[[ THE RECORDS open ]]
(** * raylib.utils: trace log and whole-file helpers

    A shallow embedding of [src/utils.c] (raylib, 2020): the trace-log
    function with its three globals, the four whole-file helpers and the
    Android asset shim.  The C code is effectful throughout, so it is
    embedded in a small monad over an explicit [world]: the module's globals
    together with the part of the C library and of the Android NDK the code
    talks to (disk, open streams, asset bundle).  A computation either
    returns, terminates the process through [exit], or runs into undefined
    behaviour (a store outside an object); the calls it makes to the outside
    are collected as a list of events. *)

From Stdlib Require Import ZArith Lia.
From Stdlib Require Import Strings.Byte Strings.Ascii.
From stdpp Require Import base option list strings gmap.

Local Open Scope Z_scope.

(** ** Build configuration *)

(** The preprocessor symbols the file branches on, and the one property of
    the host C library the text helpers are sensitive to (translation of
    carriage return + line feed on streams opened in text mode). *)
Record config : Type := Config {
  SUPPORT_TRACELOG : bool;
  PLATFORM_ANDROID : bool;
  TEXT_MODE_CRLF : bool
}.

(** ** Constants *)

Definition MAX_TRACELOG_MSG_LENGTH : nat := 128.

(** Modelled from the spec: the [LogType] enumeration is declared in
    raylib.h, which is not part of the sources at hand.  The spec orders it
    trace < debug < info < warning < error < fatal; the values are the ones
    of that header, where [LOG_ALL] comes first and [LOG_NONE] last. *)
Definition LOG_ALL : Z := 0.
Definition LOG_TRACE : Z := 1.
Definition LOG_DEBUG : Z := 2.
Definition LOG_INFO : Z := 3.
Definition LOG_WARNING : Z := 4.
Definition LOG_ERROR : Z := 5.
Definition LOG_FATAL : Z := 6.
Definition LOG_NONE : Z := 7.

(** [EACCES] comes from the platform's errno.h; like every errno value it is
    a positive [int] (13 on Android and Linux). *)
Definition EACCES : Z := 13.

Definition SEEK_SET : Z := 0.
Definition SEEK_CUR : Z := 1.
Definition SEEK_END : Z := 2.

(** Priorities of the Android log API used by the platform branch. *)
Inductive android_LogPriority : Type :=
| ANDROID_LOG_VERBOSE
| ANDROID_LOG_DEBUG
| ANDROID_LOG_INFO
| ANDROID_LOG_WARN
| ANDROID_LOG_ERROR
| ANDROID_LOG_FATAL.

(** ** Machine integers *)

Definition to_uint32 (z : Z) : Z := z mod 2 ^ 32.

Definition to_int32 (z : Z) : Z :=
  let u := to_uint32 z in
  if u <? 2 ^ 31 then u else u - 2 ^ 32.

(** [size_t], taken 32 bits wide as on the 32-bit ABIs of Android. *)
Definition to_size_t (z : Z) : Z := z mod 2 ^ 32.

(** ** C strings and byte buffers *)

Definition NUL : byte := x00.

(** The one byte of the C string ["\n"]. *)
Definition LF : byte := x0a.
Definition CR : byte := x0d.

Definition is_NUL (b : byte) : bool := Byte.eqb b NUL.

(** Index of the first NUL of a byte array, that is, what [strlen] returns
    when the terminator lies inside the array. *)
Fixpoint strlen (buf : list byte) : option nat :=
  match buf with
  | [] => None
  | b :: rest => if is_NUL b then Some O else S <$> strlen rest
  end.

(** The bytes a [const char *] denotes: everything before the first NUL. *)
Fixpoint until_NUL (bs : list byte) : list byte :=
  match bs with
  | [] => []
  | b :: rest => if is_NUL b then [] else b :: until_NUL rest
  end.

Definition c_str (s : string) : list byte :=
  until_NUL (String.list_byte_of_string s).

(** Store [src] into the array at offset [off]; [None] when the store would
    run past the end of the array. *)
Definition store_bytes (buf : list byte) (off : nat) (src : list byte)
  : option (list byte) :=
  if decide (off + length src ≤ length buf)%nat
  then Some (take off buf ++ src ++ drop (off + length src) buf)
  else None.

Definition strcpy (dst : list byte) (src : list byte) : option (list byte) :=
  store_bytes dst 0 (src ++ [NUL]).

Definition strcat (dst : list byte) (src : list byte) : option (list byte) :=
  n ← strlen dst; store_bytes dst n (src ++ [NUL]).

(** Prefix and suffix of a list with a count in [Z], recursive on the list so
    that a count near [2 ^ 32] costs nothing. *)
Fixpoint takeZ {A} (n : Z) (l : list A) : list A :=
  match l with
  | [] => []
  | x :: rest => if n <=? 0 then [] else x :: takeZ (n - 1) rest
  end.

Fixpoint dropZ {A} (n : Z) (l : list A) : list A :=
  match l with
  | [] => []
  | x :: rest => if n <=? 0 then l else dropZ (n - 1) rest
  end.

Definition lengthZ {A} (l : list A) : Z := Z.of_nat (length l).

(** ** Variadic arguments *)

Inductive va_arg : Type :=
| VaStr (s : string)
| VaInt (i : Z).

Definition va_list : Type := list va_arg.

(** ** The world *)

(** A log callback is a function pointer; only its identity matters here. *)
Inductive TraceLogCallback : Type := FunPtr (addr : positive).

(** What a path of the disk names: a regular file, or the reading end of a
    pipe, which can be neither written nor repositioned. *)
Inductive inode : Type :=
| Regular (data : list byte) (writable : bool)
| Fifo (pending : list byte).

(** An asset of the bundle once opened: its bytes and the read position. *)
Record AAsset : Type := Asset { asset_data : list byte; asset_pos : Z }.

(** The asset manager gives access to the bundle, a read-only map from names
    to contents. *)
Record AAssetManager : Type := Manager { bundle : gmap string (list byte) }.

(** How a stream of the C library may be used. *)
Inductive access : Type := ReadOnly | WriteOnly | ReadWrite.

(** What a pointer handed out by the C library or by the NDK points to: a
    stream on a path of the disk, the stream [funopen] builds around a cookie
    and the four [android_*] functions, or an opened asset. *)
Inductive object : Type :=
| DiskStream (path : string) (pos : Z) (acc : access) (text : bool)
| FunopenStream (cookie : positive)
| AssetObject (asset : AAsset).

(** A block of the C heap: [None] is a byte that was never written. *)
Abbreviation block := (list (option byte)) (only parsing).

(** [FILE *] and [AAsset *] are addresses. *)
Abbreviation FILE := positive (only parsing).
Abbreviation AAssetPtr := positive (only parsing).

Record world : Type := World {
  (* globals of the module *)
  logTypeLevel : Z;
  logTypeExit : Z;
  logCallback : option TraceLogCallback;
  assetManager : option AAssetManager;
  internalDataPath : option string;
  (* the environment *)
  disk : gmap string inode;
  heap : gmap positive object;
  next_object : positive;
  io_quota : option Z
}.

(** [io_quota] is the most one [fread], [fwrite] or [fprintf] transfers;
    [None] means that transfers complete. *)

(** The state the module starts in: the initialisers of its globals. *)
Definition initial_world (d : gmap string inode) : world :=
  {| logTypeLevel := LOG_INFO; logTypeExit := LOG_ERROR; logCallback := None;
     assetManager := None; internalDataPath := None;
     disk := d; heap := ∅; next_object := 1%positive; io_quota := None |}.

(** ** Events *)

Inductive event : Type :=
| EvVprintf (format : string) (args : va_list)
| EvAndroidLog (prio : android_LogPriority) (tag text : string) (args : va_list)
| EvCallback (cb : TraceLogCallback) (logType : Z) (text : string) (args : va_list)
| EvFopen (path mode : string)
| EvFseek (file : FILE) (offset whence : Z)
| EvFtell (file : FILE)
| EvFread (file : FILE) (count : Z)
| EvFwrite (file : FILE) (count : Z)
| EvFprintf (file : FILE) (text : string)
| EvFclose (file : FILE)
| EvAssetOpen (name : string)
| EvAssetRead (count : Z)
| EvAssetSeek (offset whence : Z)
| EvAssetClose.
[[ THE RECORDS closed ]]
WORK ORDER:
Extract exactly and only the lines above from the line containing "Definition to_uint32 (z" through the line containing "Definition strcat (dst", both end lines included.

WRITTEN SOLUTION:
Definition to_uint32 (z : Z) : Z := z mod 2 ^ 32.

Definition to_int32 (z : Z) : Z :=
  let u := to_uint32 z in
  if u <? 2 ^ 31 then u else u - 2 ^ 32.

(** [size_t], taken 32 bits wide as on the 32-bit ABIs of Android. *)
Definition to_size_t (z : Z) : Z := z mod 2 ^ 32.

(** ** C strings and byte buffers *)

Definition NUL : byte := x00.

(** The one byte of the C string ["\n"]. *)
Definition LF : byte := x0a.
Definition CR : byte := x0d.

Definition is_NUL (b : byte) : bool := Byte.eqb b NUL.

(** Index of the first NUL of a byte array, that is, what [strlen] returns
    when the terminator lies inside the array. *)
Fixpoint strlen (buf : list byte) : option nat :=
  match buf with
  | [] => None
  | b :: rest => if is_NUL b then Some O else S <$> strlen rest
  end.

(** The bytes a [const char *] denotes: everything before the first NUL. *)
Fixpoint until_NUL (bs : list byte) : list byte :=
  match bs with
  | [] => []
  | b :: rest => if is_NUL b then [] else b :: until_NUL rest
  end.

Definition c_str (s : string) : list byte :=
  until_NUL (String.list_byte_of_string s).

(** Store [src] into the array at offset [off]; [None] when the store would
    run past the end of the array. *)
Definition store_bytes (buf : list byte) (off : nat) (src : list byte)
  : option (list byte) :=
  if decide (off + length src ≤ length buf)%nat
  then Some (take off buf ++ src ++ drop (off + length src) buf)
  else None.

Definition strcpy (dst : list byte) (src : list byte) : option (list byte) :=
  store_bytes dst 0 (src ++ [NUL]).

Definition strcat (dst : list byte) (src : list byte) : option (list byte) :=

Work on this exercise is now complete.